▶ _WHAT IS REQUIRED_:
Beginning at the line with "Definition joined_call_notice (name", output each line to the end of the listing below exactly, please.
◆ ◆ ◆ ◆ ◆ ◆ ◆
(** [ev.wait()] on the event of pending entry [pid]. *)
Definition event_wait (pid : Z) : M unit :=
  fun s => if mem_pid pid (events_set s) then Done tt s else Blocked (OnEvent pid) s.

(** [pending[pid]["event"].set()] *)
Definition event_set (pid : Z) : M unit :=
  modify (fun s => set_events_set (pid :: events_set s) s).

(** [for x in l: body(x)] *)
Fixpoint for_each {A} (l : list A) (body : A -> M unit) : M unit :=
  match l with
  | [] => ret tt
  | x :: rest => body x ;; for_each rest body
  end.

Inductive loop_ctl := Break | Continue.

(** *** Text of the notices *)

(** [f"{addr}"]: the [repr] of the pair, the host between single quotes. *)
Definition repr_addr (a : address) : str :=
  lit "('" ++ host a ++ lit "', " ++ str_of_int (port a) ++ lit ")".

Definition left_notice (u : user) : str :=
  lit "[Server]: " ++ u_name u ++ lit " (ID:" ++ str_of_int (u_id u)
    ++ lit ") has left the session.".

Definition joined_call_notice (name : str) (user_id : Z) : str :=
  lit "[Server]: " ++ name ++ lit " (ID:" ++ str_of_int user_id
    ++ lit ") joined the call.".

Definition user_joined_notice (name : str) (user_id : Z) : str :=
  lit "[Server] User joined -> ID:" ++ str_of_int user_id ++ lit ", Name:"
    ++ name.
◆ ◆ ◆ ◆ ◆ ◆ ◆
▶ _WRITTEN REPLY_:
Definition joined_call_notice (name : str) (user_id : Z) : str :=
  lit "[Server]: " ++ name ++ lit " (ID:" ++ str_of_int user_id
    ++ lit ") joined the call.".

Definition user_joined_notice (name : str) (user_id : Z) : str :=
  lit "[Server] User joined -> ID:" ++ str_of_int user_id ++ lit ", Name:"
    ++ name.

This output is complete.